Talk and listen to your customers

To win a contract re-compete, you must constantly listen and talk to your customer.

Becoming the contractor of choice doesn’t happen overnight. Winning business takes time and necessitates the alignment of your company’s resources with your customer’s requirements.

But if alignment is the key to winning business, dialogue with your customer is the means to successfully holding onto that business during re-competes.

Dialogue is a true exchange: It requires that you hear your customer’s message. It’s a conversation that doesn’t end when you get the business. The secret to winning a re-compete is continuing the dialogue after you’ve won the contract.

Yet, being the incumbent is fraught with challenges.

First, an incumbent has the disadvantage of overconfidence, the ego trip of believing you know what your customer wants and needs. After all, you won the contract.

But in dissecting a losing re-compete effort, incumbent teams often realize that their comfort level was dangerously high, becoming a trap that equated with complacency. They wrongly assumed that because everything was fine at one time, it would be fine in the future.

Second, the incumbent company’s program manager and his or her team have the responsibility of serving in not one, but two roles. Along with satisfying the customer and fulfilling contract requirements, they are also business developers. They must ferret out new objectives, technologies or directions that might affect the requirements in a re-compete effort. They need to constantly talk to the customer. They need to identify and engage any individual who might influence the program, including new employees.

If the program manager and his or her team are not executing the business development role consistently and well, an incumbent could miss something of major significance and suffer in the re-compete process. Failure to address changing customer needs is a sign of complacency.

Business development should be a priority for all program managers and even part of their job descriptions. They must be able to execute a formal business development process and understand how and why to ask customers the hard questions. If they don’t do it well, they won’t keep the contract.

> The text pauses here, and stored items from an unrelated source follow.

Lemma take_append_safe h c k (v : append_call) c' :
  members_ok members -> cluster_ok c -> cluster_ok c' -> safe h c -> append_calls c !! k = Some v ->
  (forall s resp, servers c !! ac_from v = Some s -> ac_taken v = false -> ac_resp v = Some resp ->
     ar_Success resp = true -> state (sv_node s) = Leader /\ currentTerm (sv_node s) = ae_Term (ac_req v)) ->
  (forall s resp t n, servers c !! ac_from v = Some s -> ac_resp v = Some resp ->
     sv_pos s = Campaigning t n -> ar_Term resp <= currentTerm (sv_node s)) ->
  take_append c k v = Ok c' -> next h c h c'.
Proof.
  intros Hm Hc Hc' Hsafe Hk Hord Hcamp. unfold take_append.
  assert (v ∈ append_calls c) as Hin by (by eapply list_elem_of_lookup_2).
  pose proof (co_appends _ _ Hc v Hin) as Hv.
  destruct (ac_resp v) as [resp|] eqn:Er; [|by intros [= <-]].
  destruct (ac_taken v) eqn:Htk; [by intros [= <-]|]. intros (c1 & E & [= <-])%obind_Ok.
  destruct (co_voted _ _ Hc (ac_from v) (ae_Term (ac_req v)) (ac_from v)) as (_ & s & Hs & _);
    [by apply voted_won, Hv|].
  unfold at_node, at_server in E. rewrite Hs in E. apply obind_Ok in E as (s' & E & [= <-]).
  apply obind_Ok in E as (r' & E & [= <-]). destruct (co_servers _ _ Hc _ _ Hs) as [_ Hok].
  pose proof (so_inv _ _ _ Hok) as ((l0 & Hok0) & _).
  pose proof (ak_resp _ _ Hv _ Er) as Hrok.
  destruct (calls_insert (append_calls c) k v _ Hk (same_call_taken v resp Er)) as [Hcs Hcs'].
  set (as' := <[k := _]> (append_calls c)) in *. cbn [set_appends set_server append_calls] in *.
  destruct (decide (ar_Success resp = false \/ currentTerm (sv_node s) < ar_Term resp)) as [Hno|Hyes].
  - apply (quiet_safe members f0 h c (ac_from v) s (mkSv r' (sv_pos s))); try done.
    2: { intros u Hu. exists u. split_and!; try done. by left. }
    destruct (req_entries _ (ak_req _ _ Hv)) as [Hes Hlt].
    assert (moved (sv_node s) r') as Hmv.
    { eapply (response_moves (sv_node s) (ac_peer v) (ae_Entries (ac_req v)) resp); try done; apply Hok. }
    apply (quiet_node members (ac_from v)); try done.
    + eapply refused_unmoved; [exact Hok0|apply Hrok|exact Hno|exact E].
    + intros t n Hp. pose proof (so_inv _ _ _ Hok) as ([l1 Hl1] & Hpk & _).
      eapply response_term; [exact Hl1|exact Hpk|exact Hes| |exact E]. by eapply Hcamp.
  - assert (ar_Success resp = true) as Hsucc by (destruct (ar_Success resp); tauto).
    assert (ar_Term resp <= currentTerm (sv_node s)) as Hle by lia.
    destruct (Hord s resp Hs eq_refl eq_refl Hsucc) as [Hlead Ht].
    destruct (sa_servers _ _ _ _ Hsafe _ _ Hs) as [l Hl].
    destruct (accepted_server h c (ac_from v) s l v (ac_req v) resp r') as [Hl' Haddr]; try done.
    pose proof (goes_on_calls h c (ac_from v) (mkSv r' (sv_pos s)) as' Hsafe Hcs Hcs') as Hgo.
    apply (own_step h h c (ac_from v) s (mkSv r' (sv_pos s)) l as'); try done.
    + destruct (response_moves (sv_node s) (ac_peer v) (ae_Entries (ac_req v)) resp r') as [_ _ _ Hmv];
        try done; try apply Hok; [by apply req_entries, Hv..|].
      simpl. destruct Hmv as [[? _]|[-> _]]; lia.
    + eapply server_safe_calls; try done. intros t m. apply acked_calls; [done|]. intros u Hu Ha.
      destruct (Hcs u Hu) as (u0 & ? & _ & ? & _ & ? & ? & _). exists u0. split_and!; done || congruence.
    + intros u Hu. destruct (Hcs u Hu) as (u0 & ? & ? & ? & ? & ? & ? & ?). exists u0. split_and!; try done. by left.
Qed.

If you listen and hear your customers, you might discover that the work you did yesterday is not the work they need tomorrow.

Third, there’s also a cost disadvantage to consider when competing for follow-up contracts as the incumbent. Here, dialogue is again an important means to an end. Getting to the core of the cost considerations allows an incumbent to align its proposal with the customer’s expectations. A bloated proposal won’t match up with lean requirements.

That approach could become particularly critical given the Obama administration’s likelihood of increasing procurement oversight with a focus on cost cutting and eliminating budget waste, as signaled by the appointment of Nancy Killefer as the administration's chief performance officer. She was chief operating officer at the Treasury Department during the Clinton administration.

Maintaining the discourse sends a reminder to customers that you, the incumbent, are diligent, dedicated and focused on meeting their needs.

Last, but not least, solid discovery and discourse can keep companies out of programs with loose contracts that tighten after being awarded. Sweating blood to make a contract work with resources that are stretched to the limit results in tremendous overhead and is a losing proposition for both sides.

Especially during times of change, maintaining a dialogue with customers can insulate an incumbent from surprises in the re-compete process.